Exercise objective | Retype the material exactly, ending with the line containing "checksum and the".

Provided material |
(* ===== verification/Rio.v ===== *)
(** Streams (src/redis-7.0.11/src/rio.h and rio.c): the I/O abstraction under the
    RDB file and the rewritten AOF.

    A [rio] holds the state of a backend, which implements the two operations of
    [RioBackend]; [rioWrite] and [rioRead] cut a request in chunks, keep the
    checksum and the flags.  The backends are memory, a stdio file, a
    connection that is read and a descriptor that is written.  The outcomes of
    the system calls are lists of results, consumed in order. *)

From S2P Require Import Prelude State Endian Crc.

Local Open Scope Z_scope.

Definition RIO_FLAG_READ_ERROR : Z := Z.shiftl 1 0.
Definition RIO_FLAG_WRITE_ERROR : Z := Z.shiftl 1 1.
Definition PROTO_IOBUF_LEN : Z := 1024 * 16.

(** The address of a buffer, for the alignment loop of [crc64]. *)
Class BufAddr := buf_addr : bytes -> Z.

(** What a backend does: [write] is given [processed_bytes] and the octets, and
    says whether it wrote them; [read] gives the octets asked for, or an error. *)
Class RioBackend (B : Type) := {
  bwrite : Z -> bytes -> ST B bool;
  bread : Z -> ST B (option bytes)
}.

Record rio (B : Type) := mk_rio {
  io : B;
  update_cksum : bool;          (* the method is set to rioGenericUpdateChecksum *)
  cksum : Z;
  flags : Z;
  processed_bytes : Z;
  max_processing_chunk : Z
}.
Arguments mk_rio {B}.
Arguments io {B}.
Arguments update_cksum {B}.
Arguments cksum {B}.
Arguments flags {B}.
Arguments processed_bytes {B}.
Arguments max_processing_chunk {B}.

Definition new_rio {B} (b : B) : rio B := mk_rio b false 0 0 0 0.

Section Rio.
Context `{Host} `{BufAddr} {B : Type} `{RioBackend B}.

Definition with_io (b : B) (r : rio B) : rio B :=
  mk_rio b (update_cksum r) (cksum r) (flags r) (processed_bytes r) (max_processing_chunk r).
Definition with_cksum (c : Z) (r : rio B) : rio B :=
  mk_rio (io r) (update_cksum r) c (flags r) (processed_bytes r) (max_processing_chunk r).
Definition with_flags (f : Z) (r : rio B) : rio B :=
  mk_rio (io r) (update_cksum r) (cksum r) f (processed_bytes r) (max_processing_chunk r).
Definition with_processed (p : Z) (r : rio B) : rio B :=
  mk_rio (io r) (update_cksum r) (cksum r) (flags r) p (max_processing_chunk r).

Definition rioGenericUpdateChecksum (bs : bytes) (r : rio B) : rio B :=
  with_cksum (crc64 crc64_init (cksum r) (buf_addr bs) bs) r.

(** [if (r->update_cksum) r->update_cksum(r,buf,len)]. *)
Definition do_cksum (bs : bytes) (r : rio B) : rio B :=
  if update_cksum r then rioGenericUpdateChecksum bs r else r.

(** [(r->max_processing_chunk && r->max_processing_chunk < len) ? ... : len]. *)
Definition chunk (r : rio B) (len : Z) : Z :=
  if negb (max_processing_chunk r =? 0) && (max_processing_chunk r <? len) then max_processing_chunk r else len.

Fixpoint write_loop (fuel : nat) (buf : bytes) (r : rio B) : option (bool * rio B) :=
  match buf, fuel with
  | [], _ => Some (true, r)
  | _ :: _, O => None
  | _ :: _, S fuel =>
      let n := Z.to_nat (chunk r (Z.of_nat (length buf))) in
      let r := do_cksum (take n buf) r in
      '(ok, b) ← bwrite (processed_bytes r) (take n buf) (io r);
      let r := with_io b r in
      if ok : bool then
        write_loop fuel (drop n buf) (with_processed (processed_bytes r + Z.of_nat n) r)
      else Some (false, with_flags (Z.lor (flags r) RIO_FLAG_WRITE_ERROR) r)
  end.

Definition rioWrite (buf : bytes) : ST (rio B) bool := λ r,
  if negb (Z.land (flags r) RIO_FLAG_WRITE_ERROR =? 0) then Some (false, r)
  else write_loop (length buf) buf r.

(** The octets read, or [None] where the code returns 0. *)
Fixpoint read_loop (fuel : nat) (len : Z) (acc : bytes) (r : rio B) : option (option bytes * rio B) :=
  if len =? 0 then Some (Some acc, r)
  else
    match fuel with
    | O => None
    | S fuel =>
        let n := chunk r len in
        '(x, b) ← bread n (io r);
        let r := with_io b r in
        match x with
        | None => Some (None, with_flags (Z.lor (flags r) RIO_FLAG_READ_ERROR) r)
        | Some bs =>
            let r := do_cksum bs r in
            read_loop fuel (len - n) (acc ++ bs) (with_processed (processed_bytes r + n) r)
        end
    end.

Definition rioRead (len : Z) : ST (rio B) (option bytes) := λ r,
  if negb (Z.land (flags r) RIO_FLAG_READ_ERROR =? 0) then Some (None, r)
  else read_loop (Z.to_nat len) len [] r.

Definition rioGetReadError (r : rio B) : bool := negb (Z.land (flags r) RIO_FLAG_READ_ERROR =? 0).
Definition rioGetWriteError (r : rio B) : bool := negb (Z.land (flags r) RIO_FLAG_WRITE_ERROR =? 0).
Definition rioClearErrors (r : rio B) : rio B :=
  with_flags (Z.land (flags r) (Z.lnot (Z.lor RIO_FLAG_READ_ERROR RIO_FLAG_WRITE_ERROR))) r.

End Rio.

(** ** Memory *)

Record buffer := mk_buffer { b_ptr : bytes; b_pos : Z }.

Definition rioBufferWrite (buf : bytes) (b : buffer) : option (bool * buffer) :=
  Some (true, mk_buffer (b_ptr b ++ buf) (b_pos b + Z.of_nat (length buf))).

Definition rioBufferRead (len : Z) (b : buffer) : option (option bytes * buffer) :=
  if u64 (Z.of_nat (length (b_ptr b)) - b_pos b) <? len then Some (None, b)
  else
    bs ← rd (b_ptr b) (b_pos b) (Z.to_nat len);
    Some (Some bs, mk_buffer (b_ptr b) (b_pos b + len)).

Definition rioBufferTell (b : buffer) : Z := b_pos b.

#[export] Instance buffer_backend : RioBackend buffer :=
  {| bwrite _ buf := rioBufferWrite buf; bread := rioBufferRead |}.

Definition rioInitWithBuffer (s : bytes) : rio buffer := new_rio (mk_buffer s 0).

(** ** Stdio files *)

(** The stream of stdio: what was written, what is left to read, and the results
    of the next [fwrite] and synchronisation calls ([Fails k]: an error after
    [k] octets); they succeed after the last. *)
Inductive fres := Succeeds | Fails (k : nat).
Record FILE := mk_FILE { f_written : bytes; f_unread : bytes; f_res : list fres }.

Definition next_res (fp : FILE) : fres * FILE :=
  match f_res fp with
  | [] => (Succeeds, fp)
  | x :: l => (x, mk_FILE (f_written fp) (f_unread fp) l)
  end.

(** [fwrite(buf,len,1,fp)]. *)
Definition fwrite (buf : bytes) (fp : FILE) : bool * FILE :=
  let '(x, fp) := next_res fp in
  match x with
  | Succeeds => (true, mk_FILE (f_written fp ++ buf) (f_unread fp) (f_res fp))
  | Fails k => (false, mk_FILE (f_written fp ++ take k buf) (f_unread fp) (f_res fp))
  end.

(** [sync_file_range(...) != -1]. *)
Definition sync_file_range (fp : FILE) : bool * FILE :=
  let '(x, fp) := next_res fp in
  match x with Succeeds => (true, fp) | Fails _ => (false, fp) end.

(** [fread(buf,len,1,fp)]. *)
Definition fread (len : Z) (fp : FILE) : option bytes * FILE :=
  if len <=? Z.of_nat (length (f_unread fp)) then
    (Some (take (Z.to_nat len) (f_unread fp)), mk_FILE (f_written fp) (drop (Z.to_nat len) (f_unread fp)) (f_res fp))
  else (None, mk_FILE (f_written fp) [] (f_res fp)).

Record file := mk_file { fp : FILE; buffered : Z; autosync : Z }.

(** The [while] of [rioFileWrite]; [None] is a failed assertion. *)
Fixpoint file_write_loop (fuel : nat) (processed_bytes nwritten : Z) (buf : bytes) (f : file) : option (bool * file) :=
  if nwritten =? Z.of_nat (length buf) then Some (true, f)
  else
    match fuel with
    | O => None
    | S fuel =>
        if autosync f >? buffered f then
          let nalign := u64 (autosync f - buffered f) in
          let left := Z.of_nat (length buf) - nwritten in
          let towrite := if nalign >? left then left else nalign in
          bs ← rd buf nwritten (Z.to_nat towrite);
          let '(ok, p) := fwrite bs (fp f) in
          if ok : bool then
            let nwritten := nwritten + towrite in
            let f := mk_file p (buffered f + towrite) (autosync f) in
            if buffered f >=? autosync f then
              let processed := processed_bytes + nwritten in
              if (processed mod autosync f =? 0) && (buffered f =? autosync f) then
                let '(ok, p) := sync_file_range (fp f) in
                if ok : bool then
                  let '(ok, p) := (if processed >=? autosync f * 2 then sync_file_range p else (true, p)) in
                  let f := mk_file p (buffered f) (autosync f) in
                  if ok : bool then file_write_loop fuel processed_bytes nwritten buf (mk_file (fp f) 0 (autosync f))
                  else Some (false, f)
                else Some (false, mk_file p (buffered f) (autosync f))
              else None
            else file_write_loop fuel processed_bytes nwritten buf f
          else Some (false, mk_file p (buffered f) (autosync f))
        else None
    end.

Definition rioFileWrite (processed_bytes : Z) (buf : bytes) (f : file) : option (bool * file) :=
  if autosync f =? 0 then
    let '(ok, p) := fwrite buf (fp f) in Some (ok, mk_file p (buffered f) (autosync f))
  else file_write_loop (length buf) processed_bytes 0 buf f.

Definition rioFileRead (len : Z) (f : file) : option (option bytes * file) :=
  let '(x, p) := fread len (fp f) in Some (x, mk_file p (buffered f) (autosync f)).

#[export] Instance file_backend : RioBackend file :=
  {| bwrite := rioFileWrite; bread := rioFileRead |}.

Definition rioInitWithFile (p : FILE) : rio file := new_rio (mk_file p 0 0).
Definition rioSetAutoSync (n : Z) (r : rio file) : rio file :=
  with_io (mk_file (fp (io r)) (buffered (io r)) n) r.

(** ** Descriptors, written *)

(** A result of [write(2)]: at most [k] octets, a signal, or an error; every
    call succeeds entirely after the last result. *)
Inductive wres := Wrote (k : nat) | Interrupted | WriteError.
Record fd := mk_fd { fd_written : bytes; fd_res : list wres; fd_pos : Z; fd_buf : bytes }.

(** [while(nwritten != len)]: what [write] gets, and [return 0] on an error. *)
Fixpoint fd_write_loop (res : list wres) (out p : bytes) : bool * bytes * list wres :=
  match p, res with
  | [], _ => (true, out, res)
  | _ :: _, [] => (true, out ++ p, [])
  | _ :: _, x :: res =>
      match x with
      | Interrupted => fd_write_loop res out p
      | WriteError | Wrote O => (false, out, res)
      | Wrote k => fd_write_loop res (out ++ take k p) (drop k p)
      end
  end.

(** The end of [rioFdWrite]: the octets [p] are written. *)
Definition fd_write_out (p : bytes) (f : fd) : bool * fd :=
  let '(ok, out, res) := fd_write_loop (fd_res f) (fd_written f) p in
  if ok : bool then (true, mk_fd out res (fd_pos f + Z.of_nat (length p)) [])
  else (false, mk_fd out res (fd_pos f) (fd_buf f)).

(** [rioFdWrite(r,NULL,0)]: the pending octets are flushed. *)
Definition rioFdFlush (f : fd) : bool * fd := fd_write_out (fd_buf f) f.

Definition rioFdWrite (buf : bytes) (f : fd) : option (bool * fd) :=
  if Z.of_nat (length buf) >? PROTO_IOBUF_LEN then
    let '(ok, f) := (match fd_buf f with [] => (true, f) | _ :: _ => rioFdFlush f end) in
    if ok : bool then Some (fd_write_out buf f) else Some (false, f)
  else
    match buf with
    | [] => Some (rioFdFlush f)
    | _ :: _ =>
        let f := mk_fd (fd_written f) (fd_res f) (fd_pos f) (fd_buf f ++ buf) in
        if Z.of_nat (length (fd_buf f)) >? PROTO_IOBUF_LEN then Some (rioFdFlush f)
        else Some (true, f)
    end.

#[export] Instance fd_backend : RioBackend fd :=
  {| bwrite _ buf := rioFdWrite buf; bread _ := λ f, Some (None, f) |}.

Definition rioInitWithFd (out : bytes) (res : list wres) : rio fd := new_rio (mk_fd out res 0 []).

(** ** Connections, read *)

(** The other end: the octets it will send before it closes, and the results of
    the next reads ([Avail k]: at most [k] octets are there). *)
Inductive cres := Avail (k : nat) | Retryable | ReadError.
Record connection := mk_connection { c_stream : bytes; c_res : list cres }.

(** What [connRead] returns: octets (none when the connection is closed), an
    error after which it may be tried again, or another error. *)
Inductive conn_read := Got (bs : bytes) | Again | Failed.

Definition connRead (toread : Z) (c : connection) : conn_read * connection :=
  let got k res := (Got (take k (c_stream c)), mk_connection (drop k (c_stream c)) res) in
  match c_res c with
  | [] => got (Z.to_nat toread) []
  | Avail k :: res => got (Nat.min (S k) (Z.to_nat toread)) res
  | Retryable :: res => (Again, mk_connection (c_stream c) res)
  | ReadError :: res => (Failed, mk_connection (c_stream c) res)
  end.

Definition SDS_MAX_PREALLOC : Z := 1024 * 1024.

(** What the allocator adds to the length asked for. *)
Class MallocUsable := usable_extra : Z.

(** The allocated length of a string after [sdsMakeRoomFor]. *)
Definition make_room (usable len alloc addlen : Z) : Z :=
  if alloc - len >=? addlen then alloc
  else
    let newlen := len + addlen in
    (if newlen <? SDS_MAX_PREALLOC then newlen * 2 else newlen + SDS_MAX_PREALLOC) + usable.

Record conn := mk_conn {
  conn_of : connection;
  cn_pos : Z;
  cn_buf : bytes;
  cn_alloc : Z;               (* sdsalloc(buf) *)
  read_limit : Z;
  read_so_far : Z
}.

(** [sdslen(r->io.conn.buf) - r->io.conn.pos]. *)
Definition pending (c : conn) : Z := Z.of_nat (length (cn_buf c)) - cn_pos c.

Section Conn.
Context `{MallocUsable}.

(** The first two [if]: room for the request, at the start of the buffer if need
    be. *)
Definition conn_room (len : Z) (c : conn) : conn :=
  let avail := pending c in
  let blen := Z.of_nat (length (cn_buf c)) in
  let alloc := if cn_alloc c <? len then make_room usable_extra blen (cn_alloc c) (len - blen) else cn_alloc c in
  if (len >? avail) && (alloc - blen <? len - avail) then
    mk_conn (conn_of c) 0 (drop (Z.to_nat (cn_pos c)) (cn_buf c)) alloc (read_limit c) (read_so_far c)
  else mk_conn (conn_of c) (cn_pos c) (cn_buf c) alloc (read_limit c) (read_so_far c).

(** What one turn of the loop asks for. *)
Definition conn_toread (len : Z) (c : conn) : Z :=
  let bufd := pending c in
  let needs := len - bufd in
  let toread := if needs <? PROTO_IOBUF_LEN then PROTO_IOBUF_LEN else needs in
  let room := cn_alloc c - Z.of_nat (length (cn_buf c)) in
  let toread := if toread >? room then room else toread in
  if negb (read_limit c =? 0) && (read_so_far c + bufd + toread >? read_limit c)
  then read_limit c - read_so_far c - bufd else toread.

(** [while (len > sdslen(buf) - pos)]; the result tells whether all is there,
    [None] is the failed assertion of [sdsIncrLen]. *)
Fixpoint conn_loop (fuel : nat) (len : Z) (c : conn) : option (bool * conn) :=
  if len >? pending c then
    match fuel with
    | O => None
    | S fuel =>
        let '(x, k) := connRead (conn_toread len c) (conn_of c) in
        match x with
        | Got [] | Failed => Some (false, mk_conn k (cn_pos c) (cn_buf c) (cn_alloc c) (read_limit c) (read_so_far c))
        | Again => conn_loop fuel len (mk_conn k (cn_pos c) (cn_buf c) (cn_alloc c) (read_limit c) (read_so_far c))
        | Got bs =>
            if cn_alloc c - Z.of_nat (length (cn_buf c)) <? Z.of_nat (length bs) then None
            else conn_loop fuel len (mk_conn k (cn_pos c) (cn_buf c ++ bs) (cn_alloc c) (read_limit c) (read_so_far c))
        end
    end
  else Some (true, c).

Definition rioConnRead (len : Z) (c : conn) : option (option bytes * conn) :=
  let c := conn_room len c in
  if negb (read_limit c =? 0) && (read_limit c <? read_so_far c + len) then Some (None, c)
  else
    '(ok, c) ← conn_loop (length (c_res (conn_of c)) + Z.to_nat len) len c;
    if ok : bool then
      bs ← rd (cn_buf c) (cn_pos c) (Z.to_nat len);
      Some (Some bs, mk_conn (conn_of c) (cn_pos c + len) (cn_buf c) (cn_alloc c) (read_limit c) (read_so_far c + len))
    else Some (None, c).

(** [rioFreeConn]: the buffered octets that were not asked for. *)
Definition rioFreeConn (c : conn) : option bytes :=
  if cn_pos c <? Z.of_nat (length (cn_buf c)) then Some (drop (Z.to_nat (cn_pos c)) (cn_buf c)) else None.

#[export] Instance conn_backend : RioBackend conn :=
  {| bwrite _ _ := λ c, Some (false, c); bread := rioConnRead |}.

Definition rioInitWithConn (k : connection) (limit : Z) : rio conn :=
  new_rio (mk_conn k 0 [] (PROTO_IOBUF_LEN + usable_extra) limit 0).

End Conn.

Worked solution |
(* ===== verification/Rio.v ===== *)
(** Streams (src/redis-7.0.11/src/rio.h and rio.c): the I/O abstraction under the
    RDB file and the rewritten AOF.

    A [rio] holds the state of a backend, which implements the two operations of
    [RioBackend]; [rioWrite] and [rioRead] cut a request in chunks, keep the
    checksum and the flags.  The backends are memory, a stdio file, a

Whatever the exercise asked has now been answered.